22 de abril de 2019

112. La sobriedad


Cuando conoces una forma de evadirte del mundo, vivir en ese estado llega a convertirse en un refugio, una zona de confort donde la ceguera es más amena que enfrentar el mundo del que nos evadimos. Así pasa con el ciclo de ebriedad y sobriedad.
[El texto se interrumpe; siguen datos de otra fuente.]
(* ===== verification/Time.v ===== *)
(** Time moves forward: every request and every step of the driver makes its
    calls after those made before it. *)
From S2P Require Import Prelude GoStd Host PciSysfs Device Sriov Vfio Validate RsdGroup Claim Fs.
From S2P Require Import Metadata MetadataProps Cdi Checkpoint Discovery Inventory Scan ScanProps.
From S2P Require Import Prepare PrepareProps PrepareRuns Lifecycle LifecycleProps Flags Health Driver.
From S2P Require Import DriverProps Interleave.
Open Scope string_scope.

(** Later, for a state that holds the machine. *)
Definition later_in {S} (f : S -> Sys) (x y : S) : Prop := later (f x) (f y).
#[export] Instance later_in_preorder {S} (f : S -> Sys) : PreOrder (later_in f).
Proof. split; [intros x|intros x y z]; unfold later_in, later; lia. Qed.

#[export] Instance sys_le_in_time {A} (m : M Sys A) : Respects sys_le m -> Respects later m.
Proof. intros Hm s. apply sys_le_later, Hm. Qed.
#[export] Instance log_in_time l text : Respects later (log l text).
Proof. intros s. unfold later. simpl. lia. Qed.
#[export] Instance zoom_in_time {S A} (f : S -> Sys) put (m : M Sys A) :
  (forall t s, f (put t s) = t) -> Respects later m -> Respects (later_in f) (zoom f put m).
Proof.
  intros Hf Hm s. unfold zoom, later_in. specialize (Hm (f s)). destruct (m (f s)) as [t r]. simpl in *. by rewrite Hf.
Qed.
#[export] Instance modify_in_time {S} (f : S -> Sys) (g : S -> S) :
  (forall s, f (g s) = f s) -> Respects (later_in f) (modify g).
Proof. intros Hg s. unfold later_in, modify, later. simpl. by rewrite Hg. Qed.

Section time.
Context {hst : Host} {smi : Smi} `{!SemanticEqual Device, !SemanticEqual (list Device)}
  {flt : Faults} {menv : MetadataEnv} {lib : CdiLib} {codec : CheckpointCodec}
  {cdi_store cp_store : Type} `{!CdiCache cdi_store, !CheckpointManager cp_store} {helper : Helper} {net : Network} {sockets : Sockets}
  (cfg : Config) (rsdGroupFn : list string -> M Sys string)
  {Hrsd : forall ids, Respects sys_le (rsdGroupFn ids)}.
Abbreviation node_sys := (fun n : Node cdi_store cp_store => sys (nd_plugin n)).
Abbreviation driver_sys := (fun d : Driver cdi_store cp_store => sys (nd_plugin (dr_node d))).

(** ** Requests *)

#[export] Instance frame_in_time {A} (m : M (Node cdi_store cp_store) A) :
  Respects (prep_frame (cfg_cdi cfg)) m -> Respects (later_in node_sys) m | 50.
Proof using Type. intros Hm n. by destruct (Hm n) as (_ & ? & _). Qed.
#[export] Instance nd_log_in_time l text :
  Respects (later_in node_sys) (nd_on_sys (cdi_store:=cdi_store) (cp_store:=cp_store) (log l text)).
Proof using Type. unfold nd_on_sys. refine (zoom_in_time _ _ _ _ (log_in_time l text)). done. Qed.
#[export] Instance nd_meta_in_time {A} (m : M FsState A) :
  Respects (later_in node_sys) (nd_on_meta (cdi_store:=cdi_store) (cp_store:=cp_store) m).
Proof using Type. intros n. unfold nd_on_meta, zoom, later_in, later. destruct (m _). simpl. lia. Qed.
#[export] Instance nd_cp_in_time {A} (m : M cp_store A) :
  Respects (later_in node_sys) (nd_on_cp (cdi_store:=cdi_store) m).
Proof using Type. intros n. unfold nd_on_cp, zoom, later_in, later. destruct (m _). simpl. lia. Qed.
#[export] Instance nd_cdi_in_time {A} (m : M (CdiState cdi_store) A) :
  Respects (later_in ci_sys) m -> Respects (later_in node_sys) (nd_on_cdi (cp_store:=cp_store) m).
Proof using Type.
  intros Hm n. unfold nd_on_cdi, zoom. pose proof (Hm {| ci_sys := sys (nd_plugin n); ci_cache := nd_cdi n |}) as H.
  by destruct (m _) as [c r].
Qed.
#[export] Instance ci_log_in_time l text : Respects (later_in ci_sys) (ci_on_sys (store:=cdi_store) (log l text)).
Proof using Type. unfold ci_on_sys. refine (zoom_in_time _ _ _ _ (log_in_time l text)). done. Qed.
#[export] Instance ci_cache_in_time {A} (m : M cdi_store A) : Respects (later_in ci_sys) (ci_on_cache m).
Proof using Type. intros c. unfold ci_on_cache, zoom, later_in, later. destruct (m _). simpl. lia. Qed.
#[export] Instance preparedClaims_in_time cp :
  Respects (later_in node_sys) (preparedClaims_of (cdi_store:=cdi_store) (cp_store:=cp_store) cp).
Proof using Type. unfold preparedClaims_of. case_match; apply _. Qed.

Lemma Prepare_in_time claim : Respects (later_in node_sys) (Prepare cfg rsdGroupFn claim).
Proof using Hrsd.
  unfold Prepare, wrapped, or_rollback, rollbackKubeVirtMetadata, nd_state, CreateClaimSpecFile. solve_respects.
Qed.
Lemma Unprepare_in_time uid : Respects (later_in node_sys) (Unprepare cfg uid).
Proof using Type. unfold Unprepare, wrapped, unprepareDevices, DeleteClaimSpecFile. solve_respects. Qed.

(** ** Scans *)

#[export] Instance on_sys_in_time {A} (m : M Sys A) : Respects later m -> Respects (later_in sys) (on_sys m).
Proof using Type. intros Hm. apply zoom_in_time; [done|done]. Qed.
#[export] Instance upd_ds_in_time f : Respects (later_in sys) (upd_ds f).
Proof using Type. by apply modify_in_time. Qed.
#[export] Instance when_in_time b (m : M Plugin unit) : Respects (later_in sys) m -> Respects (later_in sys) (when b m).
Proof using Type. unfold when. case_match; [done|intros _; apply _]. Qed.
#[export] Instance rescanNative_in_time c : Respects (later_in sys) (rescanNative c).
Proof using Type. intros p. destruct (rescanNative c p) as [p' r] eqn:E. by apply rescanNative_run in E as (? & _). Qed.
#[export] Instance rescanCommit_in_time npu vfio sk : Respects (later_in sys) (rescanCommit npu vfio sk).
Proof using Type. intros p. destruct (rescanCommit_run npu vfio sk p) as (p' & ch & r & -> & _ & ? & _). done. Qed.
#[export] Instance observeScanDuration_in_time took interval : Respects (later_in sys) (observeScanDuration took interval).
Proof using Type. unfold observeScanDuration. solve_respects. Qed.
#[export] Instance readSysfs_in_time : Respects (later_in sys) readSysfs.
Proof using Type. unfold readSysfs. solve_respects. Qed.
#[export] Instance readNative_in_time x : Respects (later_in sys) (readNative x).
Proof using Type. unfold readNative. solve_respects. Qed.
#[export] Instance rescanRead_in_time : Respects (later_in sys) rescanRead.
Proof using Type. unfold rescanRead. solve_respects. Qed.
#[export] Instance rescanFinish_in_time x : Respects (later_in sys) (rescanFinish x).
Proof using Type. unfold rescanFinish. solve_respects. Qed.

(** ** The driver *)

#[export] Instance on_plugin_in_time {A} (m : M Plugin A) :
  Respects (later_in sys) m -> Respects (later_in driver_sys) (on_plugin m).
Proof using Type.
  intros Hm d. unfold on_plugin, zoom. specialize (Hm (nd_plugin (dr_node d))). by destruct (m _) as [p r].
Qed.
#[export] Instance on_node_in_time {A} (m : M (Node cdi_store cp_store) A) :
  Respects (later_in node_sys) m -> Respects (later_in driver_sys) (on_node m).
Proof using Type. intros Hm d. unfold on_node, zoom. specialize (Hm (dr_node d)). by destruct (m _) as [p r]. Qed.
#[export] Instance dr_log_in_time l text : Respects (later_in driver_sys) (dr_log (cdi_store:=cdi_store) (cp_store:=cp_store) l text).
Proof using Type. unfold dr_log. apply _. Qed.
#[export] Instance PublishResources_in_time res :
  Respects (later_in driver_sys) (PublishResources (cdi_store:=cdi_store) (cp_store:=cp_store) res).
Proof using Type. intros d. unfold later_in, later. simpl. lia. Qed.
#[export] Instance socket_call_in_time answer :
  Respects (later_in driver_sys) (socket_call (cdi_store:=cdi_store) (cp_store:=cp_store) answer).
Proof using Type. intros d. unfold later_in, later. simpl. lia. Qed.
#[export] Instance observeRegistration_in_time req (h : res unit) :
  Respects (later_in driver_sys) (observeRegistration (cdi_store:=cdi_store) (cp_store:=cp_store) req h).
Proof using Type. intros d. unfold later_in, later. destruct req, h; simpl; lia. Qed.
#[export] Instance HandleError_in_time e :
  Respects (later_in driver_sys) (HandleError (cdi_store:=cdi_store) (cp_store:=cp_store) e).
Proof using Type. intros d. unfold HandleError, later_in, later. case_match; simpl; lia. Qed.

Lemma driver_step_in_time interval ev x y :
  driver_step cfg rsdGroupFn interval ev x y -> later (driver_sys x.1) (driver_sys y.1).
Proof using Hrsd.
  intros []; simpl; (eapply (respects_run (later_in driver_sys)); [|eassumption]).
  - unfold firstPublication. solve_respects.
  - apply _.
  - apply _.
  - unfold tick_rest. solve_respects.
  - unfold republish. solve_respects.
  - apply on_node_in_time, (Prepare_in_time claim).
  - apply on_node_in_time, (Unprepare_in_time uid).
  - apply _.
  - apply _.
  - apply _.
  - unfold Check_health. solve_respects.
Qed.
End time.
         No es secreto que hoy existo a la sombra del alcohol. Ignoro hace cuántos años de vivir bajo estas circunstancias, lo que no me ha impedido construir mi propio mundo ajeno a este entorno que me rodea, un mundo en el que la lógica se llega a invertir en algunos casos y trastocan las leyes establecidas por la humanidad.
         Mi propia realidad era una violencia que hería los sentidos. De alguna forma llegué al alcoholismo. Se empieza por probar y después aumentan las dosis, como las drogas, de cualquier tipo. Ese estímulo ofrece un poco de confort cuando has vivido en un entorno adverso.
         Con los sentidos alterados por el alcohol, veía mi propia realidad bajo otro filtro, uno que quizá matizó esto que me ha dejado cicatrices para recordarme que estoy viva a pesar de renunciar a la vida y la existencia. Porque la renuncia no es gratuita.
         Podría imaginar mi vida en sobriedad, ajena a los influjos del alcohol y su realidad distorsionada, pero tal vez no estaría escribiendo estas líneas en este momento. La vida ha sido demasiada para ser tolerable en su crudeza. Al menos el alcohol ha despertado voces que me acompañan en mi soledad.
         La sobriedad me habría conducido a otro tipo de locura, aquella victimista donde te arrebatan la voluntad y la poca humanidad que aún pueda conservarse en este recipiente llamado cuerpo. Me habría perdido a mí misma en manos ajenas a estas que hoy se llevan a la boca una copa y otra en su intento por escapar de mí.
         Sabido es que el alcohol desinfecta las heridas. Tal vez la ciencia no estaba muy alejada de esta circunstancia. Ahogo en alcohol las memorias que transformadas en veneno van aniquilando lo que me ha podido construir, así sea una ruina en mi presente.
         He vivido lo suficiente. Estos ojos no necesitan enfrentarse otra vez a un mundo que les es adverso. Hay ocasiones en que la ceguera puede marcar la diferencia entre la vida y la muerte. Tal vez estoy muerta en vida, pero he vivido a pesar de mí. A estas alturas la sobriedad sería la muerte, una de otra variedad, donde las voces abandonan sus palabras y se dedican a contemplar mi partida.
         Mi madeja de vida está empapada en alcohol porque cuando suceda lo que ha de suceder, le prenderé fuego para asegurarme de que sea mi última existencia. Al final moriré con la esperanza de que sea mi voluntad y no la ajena.